Offline access is roughly divided into two types of data sources, high-table access and digital warehouse behavior data access.
High-meter access
After the tag is calculated, it is written to the high table [sorted by cuid], and the tagkv is a map structure, where key is the tag name.
In the high table, if the incremental data data is connected to the incremental logic, if the full label is fully accessed.
hive 建表 sqlcreate table picasso_all(
cuid string comment 'unique id under the same user unique identification system',
tagkv Map comment 'combining tag kv data'
)
partitioned by (dt string, tagk string)
stored as parquet
Data access for digital warehouse behavior:
Can only be applied to a single table and must contain cuid
Access steps
Task entry: Obtain the name of the target table to be imported through the profile service interface, and then create a parallel access task through the scheduling system API, and the following is the execution logic for each task.
Status check: According to the target table name, obtain the data source information, hive field mapping and other information corresponding to the tag of this table [currently only support hive data source] to check the status of dependent data.
Data validation: Use metadata configuration rules as the standard to verify label data, such as label enumeration value reasonableness, numeric label value range, null value rate, etc.
Data assembly: According to different business scenarios, use insert overwrite directory select to assemble data [scene matching SQL templates, supplemental GUIDs, etc.] and write to cos/hdfs and other storage.

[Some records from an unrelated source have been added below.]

(* ===== verification/LFGData.v ===== *)
(** * The dungeon finder: data of players and groups

    [LFGPlayerData.cpp], [LFGGroupData.cpp]: the state of a player or a group,
    the last state that was not a passing one, and what goes with them. *)

From S2P Require Import Prelude Maps LFG.

(** ** Locks *)

Inductive LfgLockStatusType :=
| LFG_LOCKSTATUS_NONE
| LFG_LOCKSTATUS_INSUFFICIENT_EXPANSION
| LFG_LOCKSTATUS_TOO_LOW_LEVEL
| LFG_LOCKSTATUS_TOO_HIGH_LEVEL
| LFG_LOCKSTATUS_TOO_LOW_GEAR_SCORE
| LFG_LOCKSTATUS_TOO_HIGH_GEAR_SCORE
| LFG_LOCKSTATUS_RAID_LOCKED
| LFG_LOCKSTATUS_ATTUNEMENT_TOO_LOW_LEVEL
| LFG_LOCKSTATUS_ATTUNEMENT_TOO_HIGH_LEVEL
| LFG_LOCKSTATUS_QUEST_NOT_COMPLETED
| LFG_LOCKSTATUS_MISSING_ITEM
| LFG_LOCKSTATUS_NOT_IN_SEASON
| LFG_LOCKSTATUS_MISSING_ACHIEVEMENT.
#[export] Instance LfgLockStatusType_eq_dec : EqDecision LfgLockStatusType.
Proof. solve_decision. Defined.

Record LockData := mkLockData { locktyp : LfgLockStatusType; neededItemlevel : Z; averageItemlevel : Z }.
Abbreviation LfgLockMap := (gmap Z LockData).
Abbreviation LfgLockPartyMap := (gmap Z LfgLockMap).

(** ** Players *)

Record LfgPlayerData := mkLfgPlayerData {
  m_LockedDungeons : LfgLockMap;
  pd_Team : Z;
  pd_Group : Z;
  pd_State : LfgState;
  pd_OldState : LfgState;
  m_Roles : Z;
  m_SelectedDungeons : LfgDungeonSet;
  m_Comment : list Z
}.
#[export] Instance LfgPlayerData_settable : Settable LfgPlayerData :=
  fun d => mkLfgPlayerData (m_LockedDungeons d) (pd_Team d) (pd_Group d) (pd_State d) (pd_OldState d)
    (m_Roles d) (m_SelectedDungeons d) (m_Comment d).

Definition LfgPlayerData_new : LfgPlayerData := mkLfgPlayerData ∅ 0 0 LFG_STATE_NONE LFG_STATE_NONE 0 ∅ [].

(** The cases fall through. *)
Definition player_SetState (st : LfgState) (d : LfgPlayerData) : LfgPlayerData :=
  match st with
  | LFG_STATE_NONE | LFG_STATE_FINISHED_DUNGEON =>
      d <| m_Roles := 0 |> <| m_SelectedDungeons := ∅ |> <| m_Comment := [] |>
        <| pd_OldState := st |> <| pd_State := st |>
  | LFG_STATE_DUNGEON => d <| pd_OldState := st |> <| pd_State := st |>
  | _ => d <| pd_State := st |>
  end.

Definition player_RestoreState (d : LfgPlayerData) : LfgPlayerData :=
  let d := if bool_decide (pd_OldState d = LFG_STATE_NONE)
           then d <| m_SelectedDungeons := ∅ |> <| m_Roles := 0 |> else d in
  d <| pd_State := pd_OldState d |>.

(** ** Groups *)

Definition LFG_GROUP_MAX_KICKS : Z := 3.

Record LfgGroupData := mkLfgGroupData {
  gd_State : LfgState;
  gd_OldState : LfgState;
  m_Leader : Z;
  m_Players : gset Z;
  m_Dungeon : Z;
  m_KicksLeft : Z
}.
#[export] Instance LfgGroupData_settable : Settable LfgGroupData :=
  fun d => mkLfgGroupData (gd_State d) (gd_OldState d) (m_Leader d) (m_Players d) (m_Dungeon d) (m_KicksLeft d).

Definition LfgGroupData_new : LfgGroupData :=
  mkLfgGroupData LFG_STATE_NONE LFG_STATE_NONE 0 ∅ 0 LFG_GROUP_MAX_KICKS.

Definition group_IsLfgGroup (d : LfgGroupData) : bool := negb (bool_decide (gd_OldState d = LFG_STATE_NONE)).

Definition group_SetState (st : LfgState) (d : LfgGroupData) : LfgGroupData :=
  match st with
  | LFG_STATE_NONE =>
      d <| m_Dungeon := 0 |> <| m_KicksLeft := LFG_GROUP_MAX_KICKS |> <| gd_OldState := st |> <| gd_State := st |>
  | LFG_STATE_FINISHED_DUNGEON | LFG_STATE_DUNGEON => d <| gd_OldState := st |> <| gd_State := st |>
  | _ => d <| gd_State := st |>
  end.

Definition group_RestoreState (d : LfgGroupData) : LfgGroupData := d <| gd_State := gd_OldState d |>.

Definition group_AddPlayer (guid : Z) (d : LfgGroupData) : LfgGroupData := d <| m_Players ::= union {[guid]} |>.
(** It answers [uint8(m_Players.size())], of what is left. *)
Definition group_RemovePlayer (guid : Z) (d : LfgGroupData) : Z * LfgGroupData :=
  let d := d <| m_Players ::= fun s => s ∖ {[guid]} |> in
  (u8 (Z.of_nat (base.size (m_Players d))), d).
Definition group_RemoveAllPlayers (d : LfgGroupData) : LfgGroupData := d <| m_Players := ∅ |>.
Definition group_GetPlayerCount (d : LfgGroupData) : Z := u8 (Z.of_nat (base.size (m_Players d))).
Definition group_DecreaseKicksLeft (d : LfgGroupData) : LfgGroupData :=
  if m_KicksLeft d =? 0 then d else d <| m_KicksLeft ::= fun n => u8 (n - 1) |>.
Definition group_GetDungeon (asId : bool) (d : LfgGroupData) : Z :=
  if asId then Z.land (m_Dungeon d) 0x00FFFFFF else m_Dungeon d.

(** ** The state machine *)

(** The states that last; the others are left by [RestoreState]. *)
Definition lasting (st : LfgState) : bool :=
  match st with
  | LFG_STATE_NONE | LFG_STATE_DUNGEON | LFG_STATE_FINISHED_DUNGEON => true
  | _ => false
  end.

(** The old state is a lasting one, and the state itself when that lasts. *)
Definition states_ok (st old : LfgState) : Prop := lasting old = true /\ (lasting st = true -> old = st).

Definition player_ok (d : LfgPlayerData) : Prop := states_ok (pd_State d) (pd_OldState d).
Definition group_ok (d : LfgGroupData) : Prop := states_ok (gd_State d) (gd_OldState d) /\ 0 <= m_KicksLeft d <= LFG_GROUP_MAX_KICKS.

Lemma player_new_ok : player_ok LfgPlayerData_new.
Proof. done. Qed.

Lemma group_new_ok : group_ok LfgGroupData_new.
Proof. done. Qed.

Lemma player_SetState_ok st d : player_ok d -> player_ok (player_SetState st d).
Proof. intros [H1 H2]. destruct st; split; cbn; try done; apply H1. Qed.

Lemma player_RestoreState_ok d : player_ok d -> player_ok (player_RestoreState d).
Proof. intros [H1 H2]. unfold player_RestoreState. case_bool_decide; split; cbn; done. Qed.

Lemma group_SetState_ok st d : group_ok d -> group_ok (group_SetState st d).
Proof.
  intros [[H1 H2] H3]. unfold group_ok, states_ok, LFG_GROUP_MAX_KICKS in *. destruct st; cbn; split_and!; done || lia.
Qed.

Lemma group_RestoreState_ok d : group_ok d -> group_ok (group_RestoreState d).
Proof. intros [[H1 H2] H3]. unfold group_ok, states_ok. cbn. auto. Qed.

Lemma group_DecreaseKicksLeft_ok d : group_ok d -> group_ok (group_DecreaseKicksLeft d).
Proof.
  intros [H1 H2]. unfold group_DecreaseKicksLeft, LFG_GROUP_MAX_KICKS in *. destruct (Z.eqb_spec (m_KicksLeft d) 0); [done|].
  split; [done|]. cbn. unfold LFG_GROUP_MAX_KICKS. no_wrap. lia.
Qed.

(** Leaving a passing state gives back the lasting one. *)
Lemma player_restored st d :
  player_ok d -> lasting (pd_State d) = true -> lasting st = false ->
  pd_State (player_RestoreState (player_SetState st d)) = pd_State d.
Proof. intros [_ H2] Hl Hst. apply H2 in Hl. destruct st; try done; unfold player_RestoreState; cbn; by case_bool_decide. Qed.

Data import: Create tables/partitions and use starRocks Broker Load to import data.
Atomic switching: Call the profile service interface, complete the table related field verification, exchange temporary partitions / tables with online data, archive temporary partitions / tables for rollback
Restore Status: Deletes the temporary files that result from this process.
Data assembly
Future planning
Label content also needs to be iterated continuously, and this part is mainly driven by business requirements.

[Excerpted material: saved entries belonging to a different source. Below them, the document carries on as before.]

(* ===== verification/LFGMgr.v ===== *)
(** * The dungeon finder: the manager

    [LFGMgr.cpp]: the stores and the access to them, the dungeons a player may
    not enter, role checks, the removal of proposals, leaving, the start of
    votes to kick, and the data of groups.  LFGTick.v has the rest.

    [PlayersStore[guid]] and [GroupsStore[guid]] are read with the value that
    [operator[]] gives to a new entry; the entry itself, which nothing can tell
    from a missing one, appears only when it is written.  A message to a
    player, or an order to the rest of the server, is appended to [sent]. *)

From S2P Require Import Prelude Maps Guid Text LFG LFGData.

(** ** Data *)

Definition LFG_TIME_ROLECHECK : Z := 45 * 1000.
Definition LFG_TIME_BOOT : Z := 120.
Definition LFG_QUEUEUPDATE_INTERVAL : Z := 15 * 1000.
Definition LFG_SPELL_DUNGEON_COOLDOWN : Z := 71328.
Definition LFG_SPELL_DUNGEON_DESERTER : Z := 71041.
Definition LFG_SPELL_LUCK_OF_THE_DRAW : Z := 72221.
Definition LFG_GROUP_KICK_VOTES_NEEDED : Z := 3.
Definition LFG_OPTION_ENABLE_DUNGEON_FINDER : Z := 0x01.
Definition LFG_OPTION_ENABLE_RAID_BROWSER : Z := 0x02.
Definition IN_MILLISECONDS : Z := 1000.

Definition LFG_TYPE_NONE : Z := 0.
Definition LFG_TYPE_DUNGEON : Z := 1.
Definition LFG_TYPE_RAID : Z := 2.
Definition LFG_TYPE_HEROIC : Z := 5.
Definition LFG_TYPE_RANDOM : Z := 6.

Inductive LfgUpdateType :=
| LFG_UPDATETYPE_DEFAULT
| LFG_UPDATETYPE_LEADER_UNK1
| LFG_UPDATETYPE_JOIN_QUEUE
| LFG_UPDATETYPE_ROLECHECK_FAILED
| LFG_UPDATETYPE_REMOVED_FROM_QUEUE
| LFG_UPDATETYPE_PROPOSAL_FAILED
| LFG_UPDATETYPE_PROPOSAL_DECLINED
| LFG_UPDATETYPE_GROUP_FOUND
| LFG_UPDATETYPE_ADDED_TO_QUEUE
| LFG_UPDATETYPE_PROPOSAL_BEGIN
| LFG_UPDATETYPE_UPDATE_STATUS.
#[export] Instance LfgUpdateType_eq_dec : EqDecision LfgUpdateType.
Proof. solve_decision. Defined.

Single-user rule judgment ability support, which is used to solve the problem of participating in qualification judgments such as certain activities and rights.
Multi-table redundancy of label data, DSL supports automated routing queries based on crowd selection to speed up the calculation of crowd counts.

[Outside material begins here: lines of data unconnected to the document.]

Lemma group_only gguid h g m m1 m' :
  (forall k, player_data m1 k = at_ (fun _ => false) h k (player_data m k)) ->
  (forall k, group_data m1 k = at_ (Z.eqb gguid) (fun _ => g) k (group_data m k)) -> rest m m1 ->
  (PlayersStore m', GroupsStore m', ProposalsStore m', BootsStore m')
    = (PlayersStore m1, GroupsStore m1, ProposalsStore m1, BootsStore m1) ->
  group_changes ∅ gguid same g m m'.
Proof.
  intros P1 G1 [Rq Rc Rp Rb] [= E1 E2 E3 E4].
  assert (Hp : forall k, player_data m' k = player_data m1 k) by (intros k; unfold player_data; by rewrite E1).
  assert (Hgr : forall k, group_data m' k = group_data m1 k) by (intros k; unfold group_data; by rewrite E2).
  split; [intros k _|..|intros k _|intros k Hk|congruence|congruence].
  - rewrite Hp. apply P1.
  - rewrite Hgr, G1. unfold at_. by rewrite Z.eqb_refl.
  - rewrite Hp. apply P1.
  - rewrite Hgr, G1. unfold at_. by rewrite (proj2 (Z.eqb_neq gguid k)) by congruence.
Qed.

Lemma check_end_failed gguid m :
  IS_GROUP_GUID gguid = true ->
  returns (RestoreState gguid;; erase_rolecheck gguid) (fun _ m' =>
    group_changes ∅ gguid same group_RestoreState m m' /\
    RoleChecksStore m' = delete gguid (RoleChecksStore m) /\ QueuesStore m' = QueuesStore m) m.
Proof.
  intros Hg. pose proof (acts_RestoreState gguid m) as Hrest. rewrite Hg in Hrest. cbn [negb andb] in Hrest.
  eapply returns_bind; [exact Hrest|]. intros [] m1 (P1 & G1 & R1). pose proof R1 as [Rq Rc _ _].
  unfold erase_rolecheck. apply wp_modify. split; [apply (group_only _ _ _ _ _ _ P1 G1 R1); reflexivity|].
  cbn. rewrite Rc. split; [reflexivity|exact Rq].
Qed.

Lemma check_end_finished now gguid ds rs m :
  IS_GROUP_GUID gguid = true ->
  returns (SetState gguid LFG_STATE_QUEUED;; m ← getS;
           mgr_on_queue (GetQueueId m gguid) (AddQueueData gguid now ds rs);; erase_rolecheck gguid) (fun _ m' =>
    group_changes ∅ gguid same (group_SetState LFG_STATE_QUEUED) m m' /\
    RoleChecksStore m' = delete gguid (RoleChecksStore m) /\
    exists queueId, queueId = GetQueueId m' gguid /\
      QueuesStore m' = <[queueId := AddQueueData gguid now ds rs (queue_of m queueId)]> (QueuesStore m)) m.
Proof.
  intros Hg. pose proof (acts_SetState gguid LFG_STATE_QUEUED m) as Hset. rewrite Hg in Hset. cbn [negb andb] in Hset.
  eapply returns_bind; [exact Hset|]. intros [] m1 (P1 & G1 & R1). pose proof R1 as [Rq Rc _ _].
  unfold mgr_on_queue, erase_rolecheck. steps. split; [apply (group_only _ _ _ _ _ _ P1 G1 R1); reflexivity|].
  cbn. rewrite Rc. split; [reflexivity|]. eexists. split; [reflexivity|]. unfold queue_of. cbn. by rewrite Rq.
Qed.

Lemma check_end_spec now gguid rc m :
  IS_GROUP_GUID gguid = true ->
  returns (check_end now gguid rc) (fun _ m' => group_changes ∅ gguid same (check_group rc) m m' /\ check_left now gguid rc m m') m.
Proof.
  intros Hg. unfold check_end, check_left, check_group. pose proof (check_end_failed gguid m Hg) as Hf.
  pose proof (check_end_finished now gguid (rc_dungeons rc) (rc_roles rc) m Hg) as Hq.
  destruct (rc_state rc); [exact Hf|exact Hq| |exact Hf..].
  apply wp_ret. split; [|split; reflexivity]. split; reflexivity.
Qed.
(** X12.  The move table shows the history two moves to a row and
    loses none: row [i] is numbered [i + 1] and holds the moves [2i]
    and [2i + 1] of the history, the second cell being empty when
    there is no such move; there are as many rows as half the length
    of the history, rounded up, and the moves of all rows in order
    are the history. *)
Theorem movePairs_rows (history_ : list Move) :
  unpair (movePairs history_) = history_ /\
  length (tableRows history_) = Nat.div2 (S (length history_)) /\
  forall i,
    nth_error (tableRows history_) i =
    match nth_error history_ (2 * i) with
    | Some whiteMove =>
        Some (JS.showNat (i + 1) ++ ". " ++ mv_san whiteMove,
              match nth_error history_ (2 * i + 1) with
              | Some blackMove => mv_san blackMove
              | None => EmptyString
              end)
    | None => None
    end.
Proof.
  split; [| split].
  - induction history_ as [| x | x y l IH] using list_pair_ind; [reflexivity .. |].
    cbn [movePairs unpair flat_map fst snd app]. unfold unpair in IH. now rewrite IH.
  - unfold tableRows.
    assert (Hlen : forall pairs start, length (rowsFrom start pairs) = length pairs).
    { induction pairs as [| row rest IH]; intros start; [reflexivity |].
      cbn [rowsFrom length]. now rewrite IH. }
    rewrite Hlen.
    induction history_ as [| x | x y l IH] using list_pair_ind; [reflexivity .. |].
    cbn [movePairs length Nat.div2]. now rewrite IH.
  - intros i. unfold tableRows. rewrite rowsFrom_nth, movePairs_nth.
    destruct (nth_error history_ (2 * i)) as [whiteMove |]; reflexivity.
Qed.

End MoveHistoryProperties.

Section EvaluatorProperties.

Context {E : ChessEngine} {U : ChessUntyped E}.

Local Open Scope Z_scope.

Lemma signedValue_bound (sq : BoardSquare) : Z.abs (signedValue sq) <= 9.
Proof. unfold signedValue. destruct (bs_color sq), (bs_type sq); cbn; lia. Qed.

Lemma balance_bound (l : list BoardSquare) :
  Z.abs (fold_right Z.add 0 (map signedValue l)) <= 9 * Z.of_nat (length l).
Proof.
  induction l as [| sq l IH]; [cbn; lia |].
  cbn [map fold_right length]. pose proof (signedValue_bound sq). lia.
Qed.

(** X13.  The score of [evaluateBoard] is always a whole number: the
    rounding to one decimal is the identity on every value that the
    function computes.  Its absolute value is at most 100 or at most
    nine times the number of occupied squares. *)
Theorem evaluateBoard_whole_number (g : Chess) :
  exists z : Z,
    evaluateBoard g = inject_Z z /\
    (Z.abs z = 100 \/ Z.abs z <= 9 * Z.of_nat (length (occupied (board g)))).
Proof.
  unfold evaluateBoard.
  destruct (isCheckmate g).
  - destruct (turn g); eexists; (split; [reflexivity | left; reflexivity]).
  - destruct (isDraw g || isThreefoldRepetition g || isInsufficientMaterial g)%bool.
    + exists 0. split; [reflexivity | right; cbn [Z.abs]; lia].
    + exists (materialBalance (board g)).
      rewrite toFixed1_whole, sumMaterial_balance.
      split; [reflexivity | right; apply balance_bound].
Qed.

Lemma swapSides_occupied (b : list (list (option BoardSquare))) :
  map signedValue (occupied (swapSides b)) = map Z.opp (map signedValue (occupied b)).
Proof.
  unfold occupied, swapSides.
  induction b as [| row b IH]; [reflexivity |].
  cbn [map concat]. rewrite !flat_map_app, !map_app, IH. f_equal.
  clear IH. induction row as [| o row IH]; [reflexivity |].
  cbn [map flat_map]. rewrite !map_app, IH. f_equal.
  destruct o as [sq |]; [| reflexivity].
  cbn. unfold signedValue. cbn. destruct (bs_color sq); cbn; f_equal; lia.
Qed.

Lemma swapSides_balance (b : list (list (option BoardSquare))) :
  materialBalance (swapSides b) = - materialBalance b.
Proof.
  unfold materialBalance. rewrite swapSides_occupied.
  induction (map signedValue (occupied b)) as [| v l IH]; [reflexivity |].
  cbn [map fold_right]. rewrite IH. lia.
Qed.

(** X14.  The evaluation is symmetric in the colours: of two
    positions that are neither checkmate nor drawn and whose boards
    differ by the exchange of the colours of all pieces, one scores
    the opposite of the other. *)
Theorem evaluateBoard_colour_symmetry (g1 g2 : Chess) :
  board g2 = swapSides (board g1) ->
  isCheckmate g1 = false -> isCheckmate g2 = false ->
  (isDraw g1 || isThreefoldRepetition g1 || isInsufficientMaterial g1)%bool = false ->
  (isDraw g2 || isThreefoldRepetition g2 || isInsufficientMaterial g2)%bool = false ->
  evaluateBoard g2 = Qopp (evaluateBoard g1).
Proof.
  intros Hboard Hm1 Hm2 Hd1 Hd2. unfold evaluateBoard.
  rewrite Hm1, Hm2, Hd1, Hd2, !toFixed1_whole, !sumMaterial_balance, Hboard,
    swapSides_balance.
  reflexivity.
Qed.

End EvaluatorProperties.

Section PositionalProperties.

Context {E : ChessEngine} {A : ChessBoardAccess E}.

Import ChessMove2 ChessMove2Position.

Local Open Scope string_scope.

Real-time and offline tag access is currently achieved through generalized tools, which can be considered and further opened up with the scheduling system and data map system to achieve label production and access platformization.
Label accuracy is the core, in order to ensure accuracy, it is also necessary to enrich the data verification part of the label access process, and support more data verification methods such as distribution year-to-year.
About the Author:
Sun Jianye, who joined the operation gang in 2019, has been responsible for the construction of big data in multiple businesses.